Plain language should be used when communicating with patients. Communication is ineffective if the recipient does not understand, and ineffective communication impairs the ability of the patient to participate in the care. Potential consequences are many, such as misinterpretation of discharge medication instructions resulting in a readmission or wrong site surgery if the patient is unable to identify the correct body part and procedure. Cases in the CHPSO database support the role of patient confusion in both medication errors and wrong-site surgery.

Plain language means:

  • Use simple language or define technical terms,
  • Break complex information into understandable chunks,
  • Organize information so the most important information comes first, and
  • Lay out the text on the page so that it is easy to read.

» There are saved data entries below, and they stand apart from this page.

(** The dict of [rows_conv] in [load_pmax_data]. *)
Definition pmax_conv_record (r : GoogleAdsRow) : record :=
  [ ("campaign_id", VInt (campaign_id r));
    ("date", VStr (segments_date r));
    ("conversion_name", VStr (segments_conversion_action_name r));
    ("conversions", VFloat (metrics_conversions r)) ].

(** Lines 158-171 of the script: how the two PMax frames are combined. *)
Definition combine_pmax (account_name : string) (pmax_df conv_df : DataFrame)
  : DataFrame :=
  if df_empty pmax_df && df_empty conv_df then empty_frame
  else if df_empty pmax_df then
    set_column "ad_group_name" (VStr "Performance Max")
      (set_column "account_name" (VStr account_name) conv_df)
  else if df_empty conv_df then pmax_df
  else
    let final := merge_outer pmax_df conv_df ["campaign_id"; "date"] in
    if has_column "account_name" final
    then fillna "account_name" (VStr account_name) final
    else final.

Definition load_pmax_data (client : service)
    (customer_id account_name start_date_str end_date_str : string) : M DataFrame :=
  fetched ←
    try_except_ads
      (rows_gen ← results (client customer_id (query_general start_date_str end_date_str));
       let pmax_df := frame_of_records (map (pmax_record account_name) rows_gen) in
       rows_conv ← results (client customer_id (query_conv start_date_str end_date_str));
       let conv_df := frame_of_records (map pmax_conv_record rows_conv) in
       ret (Some (pmax_df, conv_df)))
      (λ ex, _handle_google_ads_exception ex customer_id "PMax";;
             ret None);
  match fetched with
  | None => ret empty_frame
  | Some (pmax_df, conv_df) => ret (combine_pmax account_name pmax_df conv_df)
  end.

(** [campaign_budgets.get(camp_id_str, 0)] *)
Definition budget_get (campaign_budgets : gmap string Q) (camp_id_str : string) : value :=
  match campaign_budgets !! camp_id_str with
  | Some amount => VFloat amount
  | None => VInt 0
  end.

(** The dict appended to [rows_std]. *)
Definition std_record (account_name : string) (campaign_budgets : gmap string Q)
    (r : GoogleAdsRow) : record :=
  let camp_id_str := str (campaign_id r) in
  let budget_val := budget_get campaign_budgets camp_id_str in
  [ ("account_name", VStr account_name);
    ("campaign_id", VStr camp_id_str);
    ("campaign_name", VStr (campaign_name r));
    ("campaign_status", VStr (campaign_status_name r));
    ("daily_budget", budget_val);
    ("ad_group_id", VStr (str (ad_group_id r)));
    ("ad_group_name", VStr (ad_group_name r));
    ("date", VStr (segments_date r));
    ("clicks", VInt (metrics_clicks r));
    ("impressions", VInt (metrics_impressions r));
    ("cost", VFloat (div_1000000 (metrics_cost_micros r))) ].

(** The dict of [rows_conv] for standard campaigns. *)
Definition std_conv_record (r : GoogleAdsRow) : record :=
  [ ("campaign_id", VStr (str (campaign_id r)));
    ("ad_group_id", VStr (str (ad_group_id r)));
    ("date", VStr (segments_date r));
    ("conversion_name", VStr (segments_conversion_action_name r));
    ("conversions", VFloat (metrics_conversions r)) ].

(** The budget loop fills the dict row by row, so the rows delivered before a
    failure stay in it. *)
Definition read_budgets (resp_b : stream) : gmap string Q :=
  foldl (λ d r, <[str (campaign_id r) := div_1000000 (campaign_budget_amount_micros r)]> d)
        ∅ (List.concat (batches resp_b)).

(** Lines 250-259: how the two standard frames are combined. *)
Definition combine_std (account_name : string) (std_df conv_df : DataFrame)
  : M DataFrame :=
  if df_empty std_df && df_empty conv_df then ret empty_frame
  else if df_empty std_df then
    ret (set_column "account_name" (VStr account_name) conv_df)
  else if df_empty conv_df then ret std_df
  else
    let final_std := merge_outer std_df conv_df ["campaign_id"; "ad_group_id"; "date"] in
    getitem "account_name" final_std;;
    ret (fillna "account_name" (VStr account_name) final_std).

Definition cols_zero : list string :=
  ["clicks"; "impressions"; "cost"; "conversions"; "daily_budget"].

Abbreviations, even when readily understandable to medical professionals, are not necessarily understood by patients. There are occasional abbreviations that are acceptable in communications, but clinicians should be very careful whenever using them. Ambiguities and other errors may occur even with apparently acceptable common abbreviations. UK may mean United Kingdom to one person and University of Kentucky to another.

Nonetheless, some abbreviations are so commonplace as to be more understandable than the full term and should be used in communications. For example, TV may be preferable to television and a.m. unquestionably is much better than ante meridiem. Therefore, CHPSO recommends that abbreviations be used with extreme caution in important patient communications such as informed consents and discharge instructions.

References:

Institute For Safe Medication Practices: List of Error-Prone Abbreviations, Symbols, and Dose Designations

HHS Office of Disease Prevention and Health Promotion: Plain Language: A Promising Strategy for Clearly Communicating Health Information and Improving Health Literacy.